Roscoe Blouse and Dress review
A review of True Bias Roscoe Blouse and Dress
This is my fourth garment based on this pattern, and I have no doubt there will be many more, as it lends itself really well to pattern hacks to create interesting variations.
The instructions and diagrams are very clear, and there is a sewalong on the True Bias website if you’d like some extra hand holding. The sewing itself is fairly simple and satisfying. No zips or buttons, so if you’re averse to those, this is your pattern! If you struggle with fit it’s also a winner there, as the Roscoe’s gathers in conjunction with a drapey fabric do all the work for you. The only thing that made this dress difficult was the slippery viscose I used, but it is so worth wrangling it, as drapey fabrics are the way to go with this pattern. Fabrics with more body look a bit bulky, and I wanted to keep this light and flowy.

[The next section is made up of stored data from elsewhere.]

(** The steps of [cancel_scope]: the mark, and a visit of each record. *)
Definition mark_scope (m : SwarmTaskManager) (s : string) : SwarmTaskManager :=
  mkManager (tasks m) (cells m) (cancel_map m) (pause_map m) ({[s]} ∪ cancelled_scopes m).
Definition visited (m : SwarmTaskManager) (s tid : string) : bool :=
  match tasks m !! tid with
  | Some r => bool_decide (t_scope r = Some s) && live_task m tid && bool_decide (tid ∈ cancel_map m)
  | None => false
  end.
Definition visit (s : string) (acc : N * SwarmTaskManager) (tid : string) : N * SwarmTaskManager :=
  let '(n, m) := acc in
  if visited m s tid then (n + 1, (upd m tid (fun c => (true, with_flags c true (pause_flag c)))).2) else (n, m).
Definition cancel_scope (m : SwarmTaskManager) (s : string) : N * SwarmTaskManager :=
  fold_left (visit s) (map_to_list (tasks m)).*1 (0, mark_scope m s).
Definition is_scope_cancelled (m : SwarmTaskManager) (s : string) : bool := bool_decide (s ∈ cancelled_scopes m).

(** ** Control *)

Definition kill_task (m : SwarmTaskManager) (tid : string) : bool * SwarmTaskManager :=
  upd_task m tid (fun c =>
    if is_live (status c) then
      let c := if bool_decide (tid ∈ cancel_map m) then with_flags c true (pause_flag c) else c in
      (true, with_status c Killed (Some "Killed by pulse"))
    else (false, c)).
Definition pause_task (m : SwarmTaskManager) (tid : string) : bool * SwarmTaskManager :=
  upd_task m tid (fun c =>
    if decide (status c = Running) then
      let c := if bool_decide (tid ∈ pause_map m) then with_flags c (cancel_flag c) true else c in
      (true, with_status c Paused (t_result c))
    else (false, c)).
Definition resume_task (m : SwarmTaskManager) (tid : string) (now_secs : N) : bool * SwarmTaskManager :=
  upd_task m tid (fun c =>
    if decide (status c = Paused) then
      let c := with_progress c now_secs in
      let c := if bool_decide (tid ∈ pause_map m) then with_flags c (cancel_flag c) false else c in
      (true, with_status c Running (t_result c))
    else (false, c)).

(** ** The watchdog *)

Definition idle_ms (now_secs : N) (c : Cells) : N := saturating_mul (now_secs - last_progress_secs c) 1000.
Definition decimal (n : N) : string := string_of_bytes (N.to_nat <$> display_u64 n).
Definition lease_text (idle threshold : N) : string :=
  "[LEASE_EXPIRED] No progress for " +:+ decimal idle +:+ "ms (calibrated threshold: " +:+ decimal threshold
    +:+ "ms) — proactively terminated.".
(** The first phase of a tick, and the second for one task it found. *)
Definition expired (m : SwarmTaskManager) (now_secs : N) : list (string * (N * N)) :=
  omap (fun e =>
    match cells m !! e.1 with
    | Some c =>
        if bool_decide (status c = Running) && negb (expected_idle_ms e.2 =? u64_max) && (expected_idle_ms e.2 <? idle_ms now_secs c)
        then Some (e.1, (idle_ms now_secs c, expected_idle_ms e.2)) else None
    | None => None
    end) (map_to_list (tasks m)).
Definition expire (now_secs : N) (m : SwarmTaskManager) (e : string * (N * N)) : SwarmTaskManager :=
  match tasks m !! e.1 with
  | None => m
  | Some r =>
      (upd m e.1 (fun c =>
        if bool_decide (status c <> Running) || (idle_ms now_secs c <=? expected_idle_ms r) then (false, c)
        else
          let c := with_status c Stalled (Some (lease_text e.2.1 e.2.2)) in
          (true, if bool_decide (e.1 ∈ cancel_map m) then with_flags c true (pause_flag c) else c))).2
  end.
Definition watchdog (m : SwarmTaskManager) (now_secs : N) : SwarmTaskManager :=
  fold_left (expire now_secs) (expired m now_secs) m.

(** ** How a task's cells evolve *)

(** A raised cancel flag stays raised, and an outcome stands. *)
Record evolves (c c' : Cells) : Prop := {
  ev_flag : cancel_flag c = true -> cancel_flag c' = true;
  ev_outcome : is_live (status c) = false -> status c' = status c /\ t_result c' = t_result c;
}.
#[export] Instance evolves_refl : Reflexive evolves.
Proof. by split. Qed.
#[export] Instance evolves_trans : Transitive evolves.
Proof.
  intros a b c [F1 O1] [F2 O2]. split; [by auto|]. intros Ha. destruct (O1 Ha) as [Hs Hr].
  destruct O2 as [Hs' Hr']; [by rewrite Hs|]. split; congruence.
Qed.

Lemma evolves_live c c' : evolves c c' -> is_live (status c') = true -> is_live (status c) = true.
Proof. intros [_ Ho] Hl. destruct (is_live (status c)) eqn:E; [done|]. destruct (Ho eq_refl) as [Hs _]. congruence. Qed.

(** What a step on cells keeps of the manager. *)
Record frame (m m' : SwarmTaskManager) : Prop := {
  fr_tasks : tasks m' = tasks m;
  fr_cancel : cancel_map m' = cancel_map m;
  fr_pause : pause_map m' = pause_map m;
  fr_scopes : cancelled_scopes m' = cancelled_scopes m;
  fr_cells tid c : cells m !! tid = Some c -> exists c', cells m' !! tid = Some c' /\ evolves c c';
  fr_dom tid : cells m !! tid = None -> cells m' !! tid = None;
}.
#[export] Instance frame_refl : Reflexive frame.
Proof. split; try done. intros tid c Hc. by exists c. Qed.
#[export] Instance frame_trans : Transitive frame.
Proof.
  intros a b c [T1 C1 P1 S1 E1 D1] [T2 C2 P2 S2 E2 D2]. split; [congruence..| |auto].
  intros tid x Hx. destruct (E1 tid x Hx) as (y & Hy & Hxy), (E2 tid y Hy) as (z & Hz & Hyz).
  exists z. split; [done|]. by trans y.
Qed.

Lemma upd_frame m tid f : (forall c, evolves c (f c).2) -> frame m (upd m tid f).2.
Proof.
  intros Hf. unfold upd. destruct (cells m !! tid) as [c|] eqn:E; [|done].
  specialize (Hf c). destruct (f c) as [b c']. cbn [snd] in *. split; try done; cbn [set_cells cells].
  - intros t x Hx. destruct (decide (t = tid)) as [->|Hne].
    + rewrite E in Hx. simplify_eq. exists c'. by rewrite lookup_insert_eq.
    + exists x. by rewrite lookup_insert_ne.
  - intros t Ht. destruct (decide (t = tid)) as [->|Hne]; [congruence|]. by rewrite lookup_insert_ne.
Qed.

Lemma upd_task_frame m tid f : (forall c, evolves c (f c).2) -> frame m (upd_task m tid f).2.
Proof. intros Hf. unfold upd_task. destruct (tasks m !! tid); [by apply upd_frame|done]. Qed.

Ltac solve_evolves :=
  intros c; split; cbn; repeat case_match; cbn in *; try done; try congruence;
  try (match goal with H : status _ = _ |- _ => by rewrite H end).

Lemma finish_frame m tid s text : frame m (finish m tid s text).2.
Proof. apply upd_frame. unfold finish_cells. solve_evolves. Qed.

Lemma mark_completed_frame m ps tid n text now : frame m (mark_completed m ps tid n text now).1.
Proof.
  unfold mark_completed. pose proof (finish_frame m tid Completed text) as Hf.
  destruct (finish m tid Completed text) as [[] m1]; [|done]. cbn [fst snd] in *. trans m1; [done|].
  apply upd_frame. unfold observe_gap. solve_evolves.
Qed.

Lemma report_progress_frame m tid a b : frame m (report_progress m tid a b).
Proof. apply upd_frame. unfold observe_gap. solve_evolves. Qed.

Lemma kill_frame m tid : frame m (kill_task m tid).2.
Proof. apply upd_task_frame. unfold with_status, with_flags. solve_evolves. Qed.

Lemma pause_frame m tid : frame m (pause_task m tid).2.
Proof. apply upd_task_frame. unfold with_status, with_flags. solve_evolves. Qed.

Lemma resume_frame m tid now : frame m (resume_task m tid now).2.
Proof. apply upd_task_frame. unfold with_status, with_flags, with_progress. solve_evolves. Qed.

Lemma expire_frame now m e : frame m (expire now m e).
Proof.
  unfold expire. destruct (tasks m !! e.1); [|done]. apply upd_frame. unfold with_status, with_flags.
  intros c. case_bool_decide as Hs; cbn [orb snd]; [reflexivity|]. destruct (_ <=? _); cbn [snd]; [reflexivity|].
  split; case_bool_decide; cbn; try done; intros Hl; destruct (status c); try done; exfalso; by apply Hs.
Qed.

Lemma watchdog_frame m now : frame m (watchdog m now).
Proof.
  unfold watchdog. generalize (expired m now). intros l. revert m. induction l as [|e l IH]; intros m; [done|].
  cbn. trans (expire now m e); [apply expire_frame|apply IH].
Qed.

Lemma visit_frame s n m tid : frame m (visit s (n, m) tid).2.
Proof.
  unfold visit. destruct (visited m s tid); [|done]. cbn [snd]. apply upd_frame. unfold with_flags. solve_evolves.
Qed.

(** ** Pruning *)

Lemma forget_all l m :
  let m' := fold_left forget l m in
  (forall tid, tasks m' !! tid = if decide (tid ∈ l) then None else tasks m !! tid) /\
  (forall tid, tid ∈ cancel_map m' <-> tid ∈ cancel_map m /\ tid ∉ l) /\
  cells m' = cells m /\ cancelled_scopes m' = cancelled_scopes m.
Proof.
  revert m. induction l as [|t l IH]; intros m; cbn [fold_left].
  - split_and!; [|set_solver|done|done]. intros tid. rewrite decide_False; [done|]. apply not_elem_of_nil.
  - destruct (IH (forget m t)) as (Ht & Hc & -> & ->). split_and!; [| |done|done].
    + intros tid. rewrite Ht. cbn [forget tasks]. destruct (decide (tid ∈ l)) as [Hin|Hout]; [by rewrite decide_True by by right|].
      destruct (decide (tid = t)) as [->|Hne]; [by rewrite lookup_delete_eq, decide_True by by left|].
      rewrite lookup_delete_ne by done. rewrite decide_False; [done|]. by intros [?|?]%elem_of_cons.
    + intros tid. rewrite Hc. cbn [forget cancel_map]. rewrite not_elem_of_cons. set_solver.
Qed.

Lemma finished_ids_perm m :
  finished_ids m ≡ₚ (List.filter (fun e => negb (live_task m e.1)) (map_to_list (tasks m))).*1.
Proof.
  unfold finished_ids. rewrite merge_sort_Permutation. rewrite <- list_fmap_compose. apply reflexive_eq.
  apply list_fmap_ext. by intros i [t r].
Qed.

Lemma finished_ids_elem m tid : tid ∈ finished_ids m <-> is_Some (tasks m !! tid) /\ live_task m tid = false.
Proof.
  rewrite finished_ids_perm, list_elem_of_fmap. split.
  - intros ([t r] & -> & [Hin Hl]%list_elem_of_In%filter_In). apply list_elem_of_In, elem_of_map_to_list in Hin.
    apply negb_true_iff in Hl. split; [by exists r|done].
  - intros [[r Hr] Hl]. exists (tid, r). split; [done|]. apply list_elem_of_In, filter_In.
    rewrite <- list_elem_of_In, elem_of_map_to_list. cbn. by rewrite Hl.
Qed.

Lemma finished_ids_NoDup m : NoDup (finished_ids m).
Proof. rewrite finished_ids_perm. apply NoDup_filter_fmap, NoDup_fst_map_to_list. Qed.
Lemma bstep_stopped w w' : bstep w w' -> stopped w -> stopped w'.
Proof.
  destruct 1 as [w d now later|w t|w left Hle|w now st Hb|w|w|w s now]; intros Hs; [by apply stopped_register| |by apply stopped_propagate|..].
  - unfold set_token, cancel. destruct (t_cancelled t); cbn; apply (stopped_grows w); try done; try apply cancel_scopes_grows; apply Hs.
  - unfold try_begin, should_stop in Hb. destruct Hs as [Hc _]. by rewrite Hc in Hb.
  - apply (stopped_grows w); try done. apply Hs.
  - apply (stopped_grows w); try done; apply cancel_scopes_grows.
  - apply (stopped_grows w); try done; [apply cancel_scopes_grows|apply Hs].
Qed.

(** C40. After a propagation on a bus that has its token (without one it does nothing), no
    descendant of the mission escapes: whatever the bus and the clones of its handle do from
    then on, every cancellable descendant in its table, registered before or later, has its
    signal raised and its scope cancelled, and no operation begins. A descendant that
    another took the id of before the propagation is no longer in the table and is not
    signalled. *)
Theorem propagation_holds w left w' : token (bus w) <> None -> rtc bstep (propagate w left).2 w' ->
  (forall k d, descendants (bus w') !! k = Some d -> cancellable d = true -> reached w' d) /\
  (forall now, try_begin (runtime (bus w')) now = None).
Proof.
  intros Ht Hr. assert (stopped w') as [Hc H].
  { revert Hr. apply (rtc_ind_r stopped); [by apply propagate_stops|]. intros x y _ Hxy. by apply bstep_stopped. }
  split; [done|]. intros now. unfold try_begin, should_stop. by rewrite Hc.
Qed.

(** A worker counted as terminated is not also pending, and the count was of a quiet
    mission. *)
Record bus_inv w : Prop := {
  bi_disjoint : terminated (bus w) ## termination_pending (bus w);
  bi_quiet : terminated (bus w) <> ∅ -> cancelled (runtime (bus w)) = true /\ active (runtime (bus w)) = 0;
}.

Lemma propagate_inv w left : left <= active (runtime (bus w)) -> bus_inv w -> bus_inv (propagate w left).2.
Proof.
  intros Hle [H1 H2]. unfold propagate. destruct (token (bus w)) as [t|]; [|by split]. cbn.
  set (w1 := mkWorld _ _ _).
  destruct (stop_all_spec (left =? 0) (btree_values (descendants (bus w))) [] w1) as (_ & Hr & _ & _ & _ & Ht & Hp & _).
  split; rewrite ?Hr, Ht, ?Hp; subst w1; cbn.
  - destruct (N.eqb_spec left 0) as [E|E]; [set_solver|]. rewrite (right_id_L ∅ (∪)).
    destruct (decide (terminated (bus w) = ∅)) as [->|Hne]; [set_solver|]. destruct (H2 Hne) as [_ Ha]. lia.
  - intros Hne. split; [done|]. destruct (N.eqb_spec left 0) as [E|E]; [done|]. rewrite (right_id_L ∅ (∪)) in Hne.
    destruct (H2 Hne) as [_ Ha]. lia.
Qed.

Lemma bstep_inv w w' : bstep w w' -> bus_inv w -> bus_inv w'.
Proof.
  destruct 1 as [w d now later|w t|w left Hle|w now st Hb|w|w|w s now]; intros Hi; [| |by apply propagate_inv|..]; destruct Hi as [H1 H2].
  - unfold register, register_scope. destruct (cancellable d); [destruct (d_scope d)|]; by split.
  - unfold set_token, cancel. destruct (t_cancelled t); split; cbn; try done. intros Hne. by destruct (H2 Hne).
  - split; cbn; [done|]. intros Hne. destruct (H2 Hne) as [Hc _]. unfold try_begin, should_stop in Hb. by rewrite Hc in Hb.
  - split; cbn; [done|]. intros Hne. destruct (H2 Hne) as [Hc Ha]. split; [done|]. rewrite Ha. done.
  - split; cbn; [done|]. intros Hne. by destruct (H2 Hne).
  - by split.
Qed.

(** Whatever happened to the bus of a mission, no worker is both terminated and pending,
    and once some worker counts as terminated the mission is cancelled and quiet. *)
Theorem terminated_is_quiet m w : rtc bstep (mkWorld CancelBus_default ∅ m) w ->
  terminated (bus w) ## termination_pending (bus w) /\
  (terminated (bus w) <> ∅ -> cancelled (runtime (bus w)) = true /\ active (runtime (bus w)) = 0).
Proof.
  intros Hr. assert (bus_inv w) as [H1 H2]; [|done].
  revert Hr. apply (rtc_ind_r bus_inv); [by split|]. intros x y _ Hxy. by apply bstep_inv.
Qed.
End Propagation.

(** ** Concrete runs *)

Definition new_handles : Handles := mkHandles RuntimeState_new SwarmTaskManager_new [] 0.

Lemma cancelled_handle_cancels_scopes_witness :
  exists h, rtc hstep new_handles h /\ h_todo h = [] /\ cancelled_in (h_man h) "mission" = true /\ active (h_st h) = 1.
Proof.
  assert (exists h, rtc hstep new_handles h /\ h_todo h = [] /\ cancelled (h_st h) = true /\ bool_decide ("mission" ∈ scopes (h_st h)) = true /\ guards h = 1)
    as (h & Hr & Ht & Hc & Hin%bool_decide_eq_true & Hg).
  { eexists. split.
    - eapply rtc_l; [apply (hs_register _ "mission" 0)|]. eapply rtc_l; [apply (hs_begin _ 0); [reflexivity|reflexivity]|].
      eapply rtc_l; [apply hs_cancel|]. eapply rtc_l; [apply (hs_do _ [] "mission" []); reflexivity|]. apply rtc_refl.
    - split_and!; reflexivity. }
  exists h. destruct (cancelled_handle_cancels_scopes SwarmTaskManager_new h Hr) as [Ha H]. split_and!; try done.
  - by apply H.
  - by rewrite Ha.
Defined.

Definition local_worker : Descendant := mkDescendant "worker" Local true (Some "mission/worker") (Some 7).
Definition remote_job : Descendant := mkDescendant "remote" PeerDispatch false None None.
Definition mission0 : World SwarmTaskManager := mkWorld CancelBus_default ∅ SwarmTaskManager_new.
Definition mission1 : World SwarmTaskManager :=
  register (register (set_token mission0 (fresh "m" 100)) local_worker 0 0) remote_job 0 0.

Lemma propagate_is_honest_witness :
  (propagate mission1 0).1 = ["irreversible remote job still running: remote"] /\
  reached (propagate mission1 0).2 local_worker /\ "worker" ∈ terminated (bus (propagate mission1 0).2).
Proof.
  pose proof (propagate_is_honest mission1 0 (fresh "m" 100) eq_refl) as H.
  destruct (propagate mission1 0) as [reports w']. cbn [fst snd]. destruct H as (_ & _ & Hr & Ht & _ & _ & ->).
  split_and!; [by vm_compute|apply Hr; [vm_compute; by right; left|done]|]. apply Ht. right. split; [done|].
  apply elem_of_ids_of. exists local_worker. split_and!; [vm_compute; by right; left|done..].
Defined.

Lemma propagation_holds_witness :
  exists w' : World SwarmTaskManager, descendants (bus w') !! "late" = Some (mkDescendant "late" ModelCall true None (Some 9)) /\ 9 ∈ raised w'.
Proof.
  exists (register (propagate mission1 1).2 (mkDescendant "late" ModelCall true None (Some 9)) 0 0).
  assert (descendants (bus (register (propagate mission1 1).2 (mkDescendant "late" ModelCall true None (Some 9)) 0 0)) !! "late"
    = Some (mkDescendant "late" ModelCall true None (Some 9))) as Hd by reflexivity.
  split; [done|]. refine (proj1 (proj1 (propagation_holds mission1 1 _ _ _) "late" _ Hd eq_refl) 9 eq_refl); [done|].
  apply rtc_once, bs_register.
Defined.

Lemma terminated_is_quiet_witness :
  let w := (propagate mission1 0).2 in terminated (bus w) <> ∅ /\ cancelled (runtime (bus w)) = true.
Proof.
  intros w. assert (terminated (bus w) <> ∅) as Hne by (vm_compute; done). split; [done|].
  refine (proj1 (proj2 (terminated_is_quiet SwarmTaskManager_new w _) Hne)).
  eapply rtc_l; [apply (bs_token _ (fresh "m" 100))|]. eapply rtc_l; [apply (bs_register _ local_worker 0 0)|].
  eapply rtc_l; [apply (bs_register _ remote_job 0 0)|]. apply rtc_once, (bs_propagate mission1 0). done.
Defined.

(** A call that completes, and one that is cut short. *)
Example no_late_result_runs :
  run_cancellable RuntimeState_new 0 0 true [mkRound Timeout false false; mkRound (Value 42) false false] = Some (Ok (Completed_ 42)) /\
  run_cancellable RuntimeState_new 0 0 true [mkRound (Value 42) true false] = Some (Ok Cancelled).
Proof. done. Qed.

(** A token that arrives cancelled cancels the handle and its scopes, but does not raise the
    signals of the descendants already registered, as does the cancellation of a clone: only
    [propagate] and [register] do. *)
Lemma cancelled_token_raises_no_signal :
  let w := set_token (register mission0 local_worker 0 0) (mkToken "m" 100 true) in
  cancelled (runtime (bus w)) = true /\ cancelled_in (man w) "mission/worker" = true /\ 7 ∉ raised w.
Proof. split; [done|]. split; [done|]. by refine (proj1 (bool_decide_eq_false _) _). Qed.

(** Refused at the start, a call that is both cancelled and late is reported late; cut short
    in its loop, cancelled. *)
Lemma refusals_disagree :
  let st := (cancel (set_deadline_unix_ms RuntimeState_new 5)).1 in
  run_cancellable (T := N) st 9 9 true [mkRound Timeout true true] = Some (Ok DeadlineExceeded) /\
  run_cancellable (T := N) RuntimeState_new 9 9 true [mkRound Timeout true true] = Some (Ok Cancelled).
Proof. done. Qed.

There’s a lot of ease in this pattern, so I made two sizes smaller than my recommended size (0 rather than 4). I blended out to a larger size (8) at the bottom of the dress and the ruffle for a slightly fuller look towards the hem. I made the sleeves longer and more narrow, and made an elastic casing at the wrists. (As an added bonus, doing it this way saves on some of the gathering, so if that’s a sewing task you hate, skip it here.) I added in-seam pockets because I consider them essential. I’ve left off the ties for now, though I may add a button and loop or tassels later. I added 6cm to the length of the ruffle. Finally, I sewed a channel to the inside of the dress at the waist for elastic, to give definition without having to always wear it with a belt.
I adore this dress and I think I’ll get loads of wear out of it, from spring all the way through to autumn.